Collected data

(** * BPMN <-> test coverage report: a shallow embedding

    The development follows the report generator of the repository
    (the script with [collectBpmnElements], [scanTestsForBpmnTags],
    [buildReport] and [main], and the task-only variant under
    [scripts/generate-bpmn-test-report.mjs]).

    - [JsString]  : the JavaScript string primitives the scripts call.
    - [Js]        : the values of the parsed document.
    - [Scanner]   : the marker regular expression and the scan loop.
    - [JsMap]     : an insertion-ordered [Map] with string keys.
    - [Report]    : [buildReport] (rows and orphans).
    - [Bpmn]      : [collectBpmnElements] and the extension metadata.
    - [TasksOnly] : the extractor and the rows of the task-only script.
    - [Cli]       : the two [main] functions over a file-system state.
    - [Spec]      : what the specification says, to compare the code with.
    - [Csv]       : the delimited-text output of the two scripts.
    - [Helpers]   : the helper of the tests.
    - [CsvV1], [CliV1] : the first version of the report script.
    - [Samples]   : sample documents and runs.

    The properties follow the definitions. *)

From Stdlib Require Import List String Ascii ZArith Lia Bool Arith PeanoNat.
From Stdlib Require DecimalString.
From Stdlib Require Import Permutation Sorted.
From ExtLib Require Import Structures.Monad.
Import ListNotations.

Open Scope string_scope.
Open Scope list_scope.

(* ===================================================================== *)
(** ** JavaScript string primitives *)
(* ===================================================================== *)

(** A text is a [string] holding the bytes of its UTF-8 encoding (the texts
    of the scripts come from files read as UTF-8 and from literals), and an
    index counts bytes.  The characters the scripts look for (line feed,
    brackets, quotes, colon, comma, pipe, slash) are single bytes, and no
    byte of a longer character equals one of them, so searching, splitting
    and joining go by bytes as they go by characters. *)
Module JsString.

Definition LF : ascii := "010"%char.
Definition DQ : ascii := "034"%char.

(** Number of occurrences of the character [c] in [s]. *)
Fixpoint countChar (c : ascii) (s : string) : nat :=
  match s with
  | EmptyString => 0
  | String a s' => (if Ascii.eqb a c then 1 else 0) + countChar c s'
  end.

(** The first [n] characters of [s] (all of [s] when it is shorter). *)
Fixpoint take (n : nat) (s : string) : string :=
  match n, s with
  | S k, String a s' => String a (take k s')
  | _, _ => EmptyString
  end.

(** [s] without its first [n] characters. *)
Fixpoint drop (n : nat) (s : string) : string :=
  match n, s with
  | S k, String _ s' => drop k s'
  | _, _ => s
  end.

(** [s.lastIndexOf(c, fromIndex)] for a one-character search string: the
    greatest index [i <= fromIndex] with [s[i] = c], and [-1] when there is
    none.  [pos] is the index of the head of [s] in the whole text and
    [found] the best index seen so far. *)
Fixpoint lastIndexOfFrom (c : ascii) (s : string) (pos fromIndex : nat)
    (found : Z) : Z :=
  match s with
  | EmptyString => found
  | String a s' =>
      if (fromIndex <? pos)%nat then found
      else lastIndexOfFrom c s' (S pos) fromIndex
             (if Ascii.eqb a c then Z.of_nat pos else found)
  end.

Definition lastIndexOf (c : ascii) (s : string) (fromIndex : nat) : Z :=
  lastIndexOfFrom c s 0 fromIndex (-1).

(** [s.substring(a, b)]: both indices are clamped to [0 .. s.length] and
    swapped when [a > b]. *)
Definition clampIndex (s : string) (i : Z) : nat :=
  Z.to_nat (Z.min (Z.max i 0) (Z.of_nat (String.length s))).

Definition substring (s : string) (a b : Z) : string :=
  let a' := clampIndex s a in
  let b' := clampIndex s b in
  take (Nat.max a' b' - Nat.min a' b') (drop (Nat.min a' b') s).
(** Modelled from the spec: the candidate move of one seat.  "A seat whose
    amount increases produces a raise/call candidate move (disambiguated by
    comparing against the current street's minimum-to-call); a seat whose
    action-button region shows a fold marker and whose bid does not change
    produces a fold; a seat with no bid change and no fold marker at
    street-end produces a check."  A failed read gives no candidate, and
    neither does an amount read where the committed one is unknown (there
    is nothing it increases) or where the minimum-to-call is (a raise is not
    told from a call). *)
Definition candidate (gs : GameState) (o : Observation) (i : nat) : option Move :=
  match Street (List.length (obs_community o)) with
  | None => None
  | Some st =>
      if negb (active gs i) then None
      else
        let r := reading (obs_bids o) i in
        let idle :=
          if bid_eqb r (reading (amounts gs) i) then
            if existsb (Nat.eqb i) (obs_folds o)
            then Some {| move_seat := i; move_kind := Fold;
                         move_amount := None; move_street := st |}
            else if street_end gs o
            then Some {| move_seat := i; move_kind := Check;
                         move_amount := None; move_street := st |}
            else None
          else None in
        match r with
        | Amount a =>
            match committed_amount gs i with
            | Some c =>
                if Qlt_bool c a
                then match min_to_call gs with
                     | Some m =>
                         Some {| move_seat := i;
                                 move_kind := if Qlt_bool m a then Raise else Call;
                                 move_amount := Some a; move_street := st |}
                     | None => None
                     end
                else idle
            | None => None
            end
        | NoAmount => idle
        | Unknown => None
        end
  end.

__What is expected__.
What is needed is an exact copy of the lines above, from the one containing "the code with." through the one containing "From Stdlib Require DecimalString.", with nothing added.

__Output for this exercise__.
    - [Spec]      : what the specification says, to compare the code with.
    - [Csv]       : the delimited-text output of the two scripts.
    - [Helpers]   : the helper of the tests.
    - [CsvV1], [CliV1] : the first version of the report script.
    - [Samples]   : sample documents and runs.

    The properties follow the definitions. *)

From Stdlib Require Import List String Ascii ZArith Lia Bool Arith PeanoNat.
From Stdlib Require DecimalString.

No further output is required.